I think I found your problem.  It's right there in the "to fight in MMA or Muay Thai..".

Dude, there are more worlds than those.  Lots more.  And they have plenty of pain and suffering in the training.  Go find them.

I'll grant you this though, in my own opinion, for every 1 person that truly suffers during training any TMA, there are probably 100 that pretend.  Somebody once asked me "how long is your horse" and I surprised myself one day by responding "daily".  Because by then it had become true.

But that's where competition comes in.  People who do have an edge.  People who don't want to, probably have a big disadvantage.  People who can't, god bless their big hearts.

Topic, topic...by the time I started picking up JKD, I didn't have to worry about how long I could hold various static stances.  I could hold them indefinitely.  But I would never abandon them, or any of the fist sets.  They're ingrained in my mental.  Bruce Lee said to keep what was useful.  So far, that's everything.


----------



## JowGaWolf (Feb 27, 2022)

jayoliver00 said:


> I'm not necessarily saying to become the best in the world at Fighting or Kata, just the type of training being lower & higher levels.
> 
> (1) If I wanted to train Kata only w/some light to medium sparring to earn belts, I can do it pretty easily. Maybe even some hard sparring once in a blue moon.
> 
> ...


I'm not sure how old your are, but you are welcomed to do the same training that I do with my son.  We don't train for belts. We don't train for RBSD. We dont' train for Competition.

We are currently training at a Beginner's level so you should be fine.


----------



## _Simon_ (Feb 28, 2022)

Soooooo anyone gonna contact the Super Saiyan for some good ol JKD trainin'??


----------



## jayoliver00 (Feb 28, 2022)

Flying Crane said:


> Of course I can train like an MMA competitor, if I wanted to.  And of course an mma competitor could train like I do if he wanted to.  Where is the mystery in that?
> 
> I really don’t understand your motivation here.  Well, other than to say “I like THIS, so it is the BEST!  Because I like it!”
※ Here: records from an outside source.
(** X16: [CurrentJWT] returns on every request, with the claims or with
    an error, never both and never neither. Reading the second piece of
    the split header cannot fail once the prefix was checked, and a
    token that the parser returns without an error is a valid one, so
    the last branch, which would call [Error] on a nil error, is never
    taken. *)
Theorem CurrentJWT_claims_or_error `{Collaborators} (now : GoTime.Time)
  (w : Http.ResponseWriter) (r : Http.Request) :
  (exists claims, Services.CurrentJWT now w r = Ret (Some claims, None)) \/
  (exists e, Services.CurrentJWT now w r = Ret (None, Some e)).
Proof.
  unfold Services.CurrentJWT.
  destruct (bearerToken_cases r) as [[_ ->]|[_ [token ->]]]; cbn [bind]; [eauto|].
  destruct (Jwt.ParseWithClaims now token signingKey) as [t [e|]] eqn:Hparse; [eauto|].
  destruct (ParseWithClaims_accepted now token signingKey t Hparse)
    as (p0 & p1 & p2 & hb & header & cb & claims & alg & h
        & _ & _ & _ & _ & _ & _ & _ & _ & _ & ->).
  left. exists claims. reflexivity.
Qed.

(** X17: the error that quotes the header is returned exactly when the
    Authorization header does not start with the bearer prefix or is
    shorter than 8 bytes; every other refusal comes from the token
    parser. *)
Theorem CurrentJWT_refuses_header `{Collaborators} (now : GoTime.Time)
  (w : Http.ResponseWriter) (r : Http.Request) :
  let header := Http.Get (Http.RequestHeader r) "Authorization" in
  Services.CurrentJWT now w r
    = Ret (None, Some (errorString ("Invalid Authorization Header: " ++ header)%string))
  <-> (GoStrings.HasPrefix header "Bearer " = false \/ (String.length header < 8)%nat).
Proof.
  intros header. unfold Services.CurrentJWT. split.
  - destruct (bearerToken_cases r) as [[Hguard _]|[Hguard [token ->]]]; fold header in Hguard.
    + intros _. apply orb_true_iff in Hguard as [Hp|Hlen].
      * left. apply negb_true_iff, Hp.
      * right. apply Nat.ltb_lt, Hlen.
    + cbn [bind].
      destruct (Jwt.ParseWithClaims now token signingKey) as [t [e|]] eqn:Hparse.
      * destruct (ParseWithClaims_error_shape now token signingKey t e Hparse)
          as (inner & flags & text & ->). discriminate.
      * destruct (ParseWithClaims_accepted now token signingKey t Hparse)
          as (p0 & p1 & p2 & hb & hd & cb & claims & alg & h
              & _ & _ & _ & _ & _ & _ & _ & _ & _ & ->).
        discriminate.
  - intros Hbad. rewrite (bearerToken_refuses r Hbad). reflexivity.
Qed.

(** X18: a bearer token that does not have exactly three segments is
    refused by [CurrentJWT] with the malformed-token error of the
    parser: the error is tested before the token pointer, which is nil
    here, is read. *)
Theorem CurrentJWT_wrong_segment_count `{Collaborators} (now : GoTime.Time)
  (w : Http.ResponseWriter) (r : Http.Request) (token : string) :
  Services.bearerToken r = Ret (Ok token) ->
  List.length (GoStrings.Split token ".") <> 3%nat ->
  Services.CurrentJWT now w r
    = Ret (None, Some (ValidationError None Jwt.ValidationErrorMalformed
                         "token contains an invalid number of segments")).
Proof.
  intros Hb Hlen. unfold Services.CurrentJWT. rewrite Hb. cbn [bind].
  rewrite ParseWithClaims_segments; [reflexivity|].
  intros p0 p1 p2 E. rewrite E in Hlen. apply Hlen. reflexivity.
Qed.

Lemma CurrentJWT_wrong_segment_count_witness :
  Services.CurrentJWT (H := Demo.collaborators) 0%Z Http.newResponse
    (Demo.request "Bearer header.payload")
    = Ret (None, Some (ValidationError None Jwt.ValidationErrorMalformed
                         "token contains an invalid number of segments")).
Proof.
  apply (CurrentJWT_wrong_segment_count (H := Demo.collaborators) 0%Z Http.newResponse
           (Demo.request "Bearer header.payload") "header.payload").
  - reflexivity.
  - vm_compute. discriminate.
Defined.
I doubt that you can; let's be real.


----------



## jayoliver00 (Feb 28, 2022)

Oily Dragon said:


> I think I found your problem.  It's right there in the "to fight in MMA or Muay Thai..".
> 
> Dude, there are more worlds than those.  Lots more.  And they have plenty of pain and suffering in the training.  Go find them.
> 
> ...




I know that there are more "worlds" than these. I even stated such. I'm merely saying that the world of MMA fighting is the higher level.


----------



## Flying Crane (Feb 28, 2022)

jayoliver00 said:


> I doubt that you can; let's be real.


Has this just become personal, about me?  Seriously?  Find yourself another hill to die on.


----------



## jayoliver00 (Feb 28, 2022)

JowGaWolf said:


> I'm not sure how old your are, but you are welcomed to do the same training that I do with my son.  We don't train for belts. We don't train for RBSD. We dont' train for Competition.
> 
> We are currently training at a Beginner's level so you should be fine.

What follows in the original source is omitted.